(** X11. [press_key_fallback]: it returns [True] exactly when no call raised,
    and then it has pressed the keys in order and released them in reverse
    order, leaving none down; when a call raises it returns [False], the
    calls made so far stay made and nothing is released any more, so as
    soon as one press went through some key is left down. *)
Theorem press_key_fallback_calls
    (e : Keyboard.env) (arg : Keyboard.key_or_combo) (done : list Keyboard.call) :
  exists sent,
    snd (Keyboard.press_key_fallback e arg done) = done ++ sent /\
    (fst (Keyboard.press_key_fallback e arg done) = true ->
     sent = Keyboard.calls_of arg /\
     Keyboard.presses sent = Keyboard.releases sent) /\
    (fst (Keyboard.press_key_fallback e arg done) = false ->
     (exists c later,
         Keyboard.calls_of arg = sent ++ c :: later /\
         Keyboard.raises e (done ++ sent) c = true) /\
     (sent <> [] -> Keyboard.releases sent < Keyboard.presses sent)) /\
    ((forall l c, Keyboard.raises e l c = false) ->
     fst (Keyboard.press_key_fallback e arg done) = true).
Proof.
  rewrite press_key_fallback_attempt.
  destruct (attempt e (Keyboard.calls_of arg) done) as [ok done'] eqn:E.
  destruct (attempt_spec _ _ _ _ _ E) as (sent & -> & Hok & Hfail).
  exists sent. cbn [fst snd]. split; [reflexivity|]. split; [|split].
  - intro Et. rewrite (Hok Et). split; [reflexivity|].
    destruct (calls_of_shape arg) as (ks & ->).
    rewrite presses_app, releases_app.
    pose proof (presses_of_presses ks) as [-> ->].
    pose proof (releases_of_releases (rev ks)) as [-> ->].
    rewrite length_rev. lia.
  - intro Ef. destruct (Hfail Ef) as (c & later & Hc & Hr).
    split; [exists c, later; split; assumption|].
    intro Hne. eapply interrupted_calls_leave_keys_down; eassumption.
  - intro Hnever. destruct ok; [reflexivity|].
    destruct (Hfail eq_refl) as (c & later & _ & Hr).
    rewrite Hnever in Hr. discriminate Hr.
Qed.

(** X12. [press_media_key_if_available]: without the attribute it returns
    [False] and calls nothing; it returns [True] exactly when both the press
    and the release of the media key went through; when the release raises,
    it returns [False] with the media key pressed. *)
Theorem press_media_key_calls
    (e : Keyboard.env) (name : string) (done : list Keyboard.call) :
  let k := Keyboard.KeyOf name in
  exists sent,
    snd (Keyboard.press_media_key_if_available e name done) = done ++ sent /\
    (Keyboard.has_attr e name = false -> sent = [] /\
     fst (Keyboard.press_media_key_if_available e name done) = false) /\
    (fst (Keyboard.press_media_key_if_available e name done) = true <->
     sent = [Keyboard.Press k; Keyboard.Release k]) /\
    (fst (Keyboard.press_media_key_if_available e name done) = false ->
     sent = [] \/ sent = [Keyboard.Press k]) /\
    (Keyboard.has_attr e name = true ->
     Keyboard.raises e done (Keyboard.Press k) = false ->
     Keyboard.raises e (done ++ [Keyboard.Press k]) (Keyboard.Release k) = true ->
     sent = [Keyboard.Press k]).
Proof.
  intro k. unfold Keyboard.press_media_key_if_available, Keyboard.try_except,
    Keyboard.seq, Keyboard.do_call, Keyboard.ret. fold k.
  destruct (Keyboard.has_attr e name); cbn [negb].
  - destruct (Keyboard.raises e done (Keyboard.Press k)) eqn:E1.
    + exists []. rewrite app_nil_r. cbn [fst snd].
      repeat split; try discriminate; auto.
    + destruct (Keyboard.raises e (done ++ [Keyboard.Press k]) (Keyboard.Release k))
        eqn:E2.
      * exists [Keyboard.Press k]. cbn [fst snd].
        repeat split; try discriminate; auto.
      * exists [Keyboard.Press k; Keyboard.Release k]. cbn [fst snd].
        rewrite <- app_assoc.
        repeat split; try discriminate; auto.
  - exists []. rewrite app_nil_r. cbn [fst snd].
    repeat split; try discriminate; auto.
Qed.

Lemma attempt_all_pass (e : Keyboard.env) (calls : list Keyboard.call) :
  (forall l c, In c calls -> Keyboard.raises e l c = false) ->
  forall done, attempt e calls done = (true, done ++ calls).
Proof.
  induction calls as [|c rest IH]; intros Hpass done; cbn [attempt].
  - rewrite app_nil_r. reflexivity.
  - rewrite (Hpass done c (or_introl eq_refl)).
    rewrite IH by (intros l c' Hc'; apply Hpass; now right).
    rewrite <- app_assoc. reflexivity.
Qed.

Lemma perform_action_bound (e : Keyboard.env) (g native : string)
    (fallback : Keyboard.key_or_combo) (done : list Keyboard.call) :
  In (g, (native, fallback)) Keyboard.BINDINGS ->
  snd (Keyboard.perform_action_for_gesture e g done)
  = Keyboard.media_key_or_fallback e native fallback done /\
  fst (Keyboard.perform_action_for_gesture e g done) <> None /\
  ~ In (Keyboard.Release (Keyboard.KeyOf native)) (Keyboard.calls_of fallback).
Proof.
  unfold Keyboard.BINDINGS. cbn [In].
  intros [E | [E | [E | [E | []]]]]; injection E as <- <- <-;
    (split; [reflexivity|]; split; [discriminate|]);
    cbn; intuition discriminate.
Qed.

The problem: Output exactly one stretch of the listing: from the line containing "(fst (Keyboard.press_key_fallback e arg done) = false" through the line containing "destruct (attempt_spec _", both end lines included.

Worked solution:
    (fst (Keyboard.press_key_fallback e arg done) = false ->
     (exists c later,
         Keyboard.calls_of arg = sent ++ c :: later /\
         Keyboard.raises e (done ++ sent) c = true) /\
     (sent <> [] -> Keyboard.releases sent < Keyboard.presses sent)) /\
    ((forall l c, Keyboard.raises e l c = false) ->
     fst (Keyboard.press_key_fallback e arg done) = true).
Proof.
  rewrite press_key_fallback_attempt.
  destruct (attempt e (Keyboard.calls_of arg) done) as [ok done'] eqn:E.
  destruct (attempt_spec _ _ _ _ _ E) as (sent & -> & Hok & Hfail).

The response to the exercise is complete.